## What to produce
Copy out each line of the data below in which "else" appears.

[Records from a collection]
• • • • •

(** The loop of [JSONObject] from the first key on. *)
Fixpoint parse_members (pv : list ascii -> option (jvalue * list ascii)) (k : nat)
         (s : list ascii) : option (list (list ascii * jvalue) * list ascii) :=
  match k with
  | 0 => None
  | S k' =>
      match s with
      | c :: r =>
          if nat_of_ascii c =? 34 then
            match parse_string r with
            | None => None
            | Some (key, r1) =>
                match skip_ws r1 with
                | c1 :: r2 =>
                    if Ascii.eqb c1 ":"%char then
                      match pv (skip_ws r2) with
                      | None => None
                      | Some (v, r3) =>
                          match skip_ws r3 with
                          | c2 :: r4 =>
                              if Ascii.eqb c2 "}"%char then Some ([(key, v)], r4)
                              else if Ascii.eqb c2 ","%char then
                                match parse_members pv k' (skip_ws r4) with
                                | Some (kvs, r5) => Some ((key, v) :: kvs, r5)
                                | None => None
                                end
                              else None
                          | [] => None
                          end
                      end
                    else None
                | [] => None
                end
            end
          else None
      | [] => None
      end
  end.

• • • • •

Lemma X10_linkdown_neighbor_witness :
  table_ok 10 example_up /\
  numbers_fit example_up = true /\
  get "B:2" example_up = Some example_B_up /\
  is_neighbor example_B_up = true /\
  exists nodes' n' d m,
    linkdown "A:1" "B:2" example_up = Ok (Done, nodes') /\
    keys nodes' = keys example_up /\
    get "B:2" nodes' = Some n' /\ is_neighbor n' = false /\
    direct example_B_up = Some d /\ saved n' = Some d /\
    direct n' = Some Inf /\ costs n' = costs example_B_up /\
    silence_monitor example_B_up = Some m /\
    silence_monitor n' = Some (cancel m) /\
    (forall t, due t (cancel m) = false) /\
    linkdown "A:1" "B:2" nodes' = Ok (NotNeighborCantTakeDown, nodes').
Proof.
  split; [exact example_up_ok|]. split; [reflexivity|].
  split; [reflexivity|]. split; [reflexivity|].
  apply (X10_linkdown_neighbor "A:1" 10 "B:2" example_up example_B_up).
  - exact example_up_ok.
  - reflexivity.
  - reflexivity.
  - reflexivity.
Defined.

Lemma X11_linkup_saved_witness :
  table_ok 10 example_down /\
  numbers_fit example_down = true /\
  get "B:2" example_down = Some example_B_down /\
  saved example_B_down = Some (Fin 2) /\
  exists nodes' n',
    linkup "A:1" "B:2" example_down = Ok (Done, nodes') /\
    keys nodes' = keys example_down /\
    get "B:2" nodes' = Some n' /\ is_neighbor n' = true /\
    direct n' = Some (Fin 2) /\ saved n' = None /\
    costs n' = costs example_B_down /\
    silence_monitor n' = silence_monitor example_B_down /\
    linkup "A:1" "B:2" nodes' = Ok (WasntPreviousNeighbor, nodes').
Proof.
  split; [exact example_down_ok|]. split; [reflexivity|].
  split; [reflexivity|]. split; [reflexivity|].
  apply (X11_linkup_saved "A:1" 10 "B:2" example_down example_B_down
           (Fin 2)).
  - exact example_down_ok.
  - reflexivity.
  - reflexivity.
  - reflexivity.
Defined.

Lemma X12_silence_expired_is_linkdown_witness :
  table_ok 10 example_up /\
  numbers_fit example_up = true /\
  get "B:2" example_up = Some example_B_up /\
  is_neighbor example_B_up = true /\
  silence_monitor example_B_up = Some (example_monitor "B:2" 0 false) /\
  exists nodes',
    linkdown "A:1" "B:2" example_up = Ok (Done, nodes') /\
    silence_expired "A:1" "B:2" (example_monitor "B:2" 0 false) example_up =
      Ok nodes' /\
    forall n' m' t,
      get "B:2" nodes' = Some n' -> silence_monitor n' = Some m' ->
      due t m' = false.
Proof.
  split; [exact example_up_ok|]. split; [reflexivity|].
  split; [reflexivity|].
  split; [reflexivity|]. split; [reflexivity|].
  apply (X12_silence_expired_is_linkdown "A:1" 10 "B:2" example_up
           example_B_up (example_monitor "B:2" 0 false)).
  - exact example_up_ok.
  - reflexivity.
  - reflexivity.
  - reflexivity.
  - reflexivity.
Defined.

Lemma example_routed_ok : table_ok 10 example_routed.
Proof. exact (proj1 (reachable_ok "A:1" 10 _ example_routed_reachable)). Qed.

• • • • •

## Answer to this task
                              else if Ascii.eqb c2 ","%char then
                              else None
                    else None
          else None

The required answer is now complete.